Data supplied:

-- Opening Marker --

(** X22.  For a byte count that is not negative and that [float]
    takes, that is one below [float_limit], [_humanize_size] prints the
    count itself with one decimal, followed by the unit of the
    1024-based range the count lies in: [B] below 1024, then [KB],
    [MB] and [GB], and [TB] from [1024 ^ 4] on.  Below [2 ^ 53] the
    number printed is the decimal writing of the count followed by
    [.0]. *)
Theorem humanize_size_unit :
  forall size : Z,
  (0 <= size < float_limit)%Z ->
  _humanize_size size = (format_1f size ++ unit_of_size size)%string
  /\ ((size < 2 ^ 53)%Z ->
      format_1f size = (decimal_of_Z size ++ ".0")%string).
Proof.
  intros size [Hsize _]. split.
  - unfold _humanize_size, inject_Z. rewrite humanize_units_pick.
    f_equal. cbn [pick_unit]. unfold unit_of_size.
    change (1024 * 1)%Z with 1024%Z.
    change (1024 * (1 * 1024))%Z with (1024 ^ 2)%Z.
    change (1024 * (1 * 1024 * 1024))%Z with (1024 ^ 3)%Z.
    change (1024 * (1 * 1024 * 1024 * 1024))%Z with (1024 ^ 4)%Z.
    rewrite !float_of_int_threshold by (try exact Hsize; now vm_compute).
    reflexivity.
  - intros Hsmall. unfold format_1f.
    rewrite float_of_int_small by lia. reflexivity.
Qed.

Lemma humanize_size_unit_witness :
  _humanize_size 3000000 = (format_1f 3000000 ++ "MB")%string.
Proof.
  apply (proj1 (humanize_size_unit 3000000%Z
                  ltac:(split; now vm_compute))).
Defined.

-- Closing Marker --
-- Opening Marker --

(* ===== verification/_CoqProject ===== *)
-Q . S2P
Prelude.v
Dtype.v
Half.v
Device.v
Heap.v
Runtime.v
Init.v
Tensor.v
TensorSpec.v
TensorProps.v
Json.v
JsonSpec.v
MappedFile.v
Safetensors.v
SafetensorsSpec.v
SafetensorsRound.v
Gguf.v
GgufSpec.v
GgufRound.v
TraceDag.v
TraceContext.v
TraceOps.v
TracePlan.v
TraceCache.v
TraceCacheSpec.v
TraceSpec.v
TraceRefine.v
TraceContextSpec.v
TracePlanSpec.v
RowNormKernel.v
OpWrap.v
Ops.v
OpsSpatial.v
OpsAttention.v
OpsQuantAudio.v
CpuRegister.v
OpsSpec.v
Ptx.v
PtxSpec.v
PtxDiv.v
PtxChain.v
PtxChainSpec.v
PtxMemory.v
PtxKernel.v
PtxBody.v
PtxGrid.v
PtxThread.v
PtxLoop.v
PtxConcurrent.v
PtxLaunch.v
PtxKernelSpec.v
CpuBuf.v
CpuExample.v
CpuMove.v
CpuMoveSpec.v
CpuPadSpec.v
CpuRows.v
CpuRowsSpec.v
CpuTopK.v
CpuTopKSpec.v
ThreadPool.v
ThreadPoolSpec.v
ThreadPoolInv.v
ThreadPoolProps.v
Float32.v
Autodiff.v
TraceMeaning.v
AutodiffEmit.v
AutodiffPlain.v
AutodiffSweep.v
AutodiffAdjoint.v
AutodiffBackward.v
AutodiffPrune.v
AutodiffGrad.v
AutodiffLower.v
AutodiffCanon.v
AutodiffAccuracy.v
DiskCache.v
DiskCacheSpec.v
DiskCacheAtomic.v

-- Closing Marker --
-- Opening Marker --

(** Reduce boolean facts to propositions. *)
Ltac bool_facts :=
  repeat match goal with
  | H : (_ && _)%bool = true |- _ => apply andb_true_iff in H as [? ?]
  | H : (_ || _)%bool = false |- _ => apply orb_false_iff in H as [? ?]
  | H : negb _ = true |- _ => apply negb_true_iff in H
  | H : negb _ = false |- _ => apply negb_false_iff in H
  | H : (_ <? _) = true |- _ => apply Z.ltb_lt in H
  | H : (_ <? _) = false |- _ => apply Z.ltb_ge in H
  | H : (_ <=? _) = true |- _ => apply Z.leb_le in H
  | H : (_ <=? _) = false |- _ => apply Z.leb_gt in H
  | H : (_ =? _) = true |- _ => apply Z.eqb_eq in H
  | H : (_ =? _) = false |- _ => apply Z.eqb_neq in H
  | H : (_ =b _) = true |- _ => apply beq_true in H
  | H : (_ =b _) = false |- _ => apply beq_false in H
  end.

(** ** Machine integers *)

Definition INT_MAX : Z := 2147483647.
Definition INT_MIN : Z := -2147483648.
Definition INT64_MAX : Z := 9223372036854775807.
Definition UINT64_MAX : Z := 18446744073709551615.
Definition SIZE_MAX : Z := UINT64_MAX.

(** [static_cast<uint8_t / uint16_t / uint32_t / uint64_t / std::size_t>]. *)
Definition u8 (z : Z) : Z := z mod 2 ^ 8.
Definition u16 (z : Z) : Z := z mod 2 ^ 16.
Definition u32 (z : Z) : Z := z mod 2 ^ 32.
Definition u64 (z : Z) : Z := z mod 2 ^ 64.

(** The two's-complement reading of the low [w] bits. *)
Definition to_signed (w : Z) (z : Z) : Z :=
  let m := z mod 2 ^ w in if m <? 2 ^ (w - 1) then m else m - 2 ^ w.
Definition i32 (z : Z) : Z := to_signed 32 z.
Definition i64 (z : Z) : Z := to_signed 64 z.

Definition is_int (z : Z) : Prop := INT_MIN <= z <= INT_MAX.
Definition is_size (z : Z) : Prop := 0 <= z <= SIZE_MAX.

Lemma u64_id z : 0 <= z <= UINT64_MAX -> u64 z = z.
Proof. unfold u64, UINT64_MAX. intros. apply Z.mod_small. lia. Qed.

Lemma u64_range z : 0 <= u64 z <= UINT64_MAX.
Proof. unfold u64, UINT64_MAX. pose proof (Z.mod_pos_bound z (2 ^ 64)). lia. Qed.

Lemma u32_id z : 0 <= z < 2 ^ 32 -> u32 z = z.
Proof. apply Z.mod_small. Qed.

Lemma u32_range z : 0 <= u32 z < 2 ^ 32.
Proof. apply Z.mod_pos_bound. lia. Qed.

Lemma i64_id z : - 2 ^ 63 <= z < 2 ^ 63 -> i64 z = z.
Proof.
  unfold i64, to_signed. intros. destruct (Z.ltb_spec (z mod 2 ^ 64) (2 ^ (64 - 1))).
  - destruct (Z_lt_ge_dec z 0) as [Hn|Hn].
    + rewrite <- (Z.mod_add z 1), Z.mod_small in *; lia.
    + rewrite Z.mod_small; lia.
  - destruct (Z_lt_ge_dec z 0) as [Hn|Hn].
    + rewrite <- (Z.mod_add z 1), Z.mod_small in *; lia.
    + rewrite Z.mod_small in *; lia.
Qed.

-- Closing Marker --

What you should do:
Everything from the line containing "OpsQuantAudio.v" through the line containing "DiskCacheAtomic.v" in the material above should be retyped exactly, both ends included, and nothing more.

Exercise result:
OpsQuantAudio.v
CpuRegister.v
OpsSpec.v
Ptx.v
PtxSpec.v
PtxDiv.v
PtxChain.v
PtxChainSpec.v
PtxMemory.v
PtxKernel.v
PtxBody.v
PtxGrid.v
PtxThread.v
PtxLoop.v
PtxConcurrent.v
PtxLaunch.v
PtxKernelSpec.v
CpuBuf.v
CpuExample.v
CpuMove.v
CpuMoveSpec.v
CpuPadSpec.v
CpuRows.v
CpuRowsSpec.v
CpuTopK.v
CpuTopKSpec.v
ThreadPool.v
ThreadPoolSpec.v
ThreadPoolInv.v
ThreadPoolProps.v
Float32.v
Autodiff.v
TraceMeaning.v
AutodiffEmit.v
AutodiffPlain.v
AutodiffSweep.v
AutodiffAdjoint.v
AutodiffBackward.v
AutodiffPrune.v
AutodiffGrad.v
AutodiffLower.v
AutodiffCanon.v
AutodiffAccuracy.v
DiskCache.v
DiskCacheSpec.v
DiskCacheAtomic.v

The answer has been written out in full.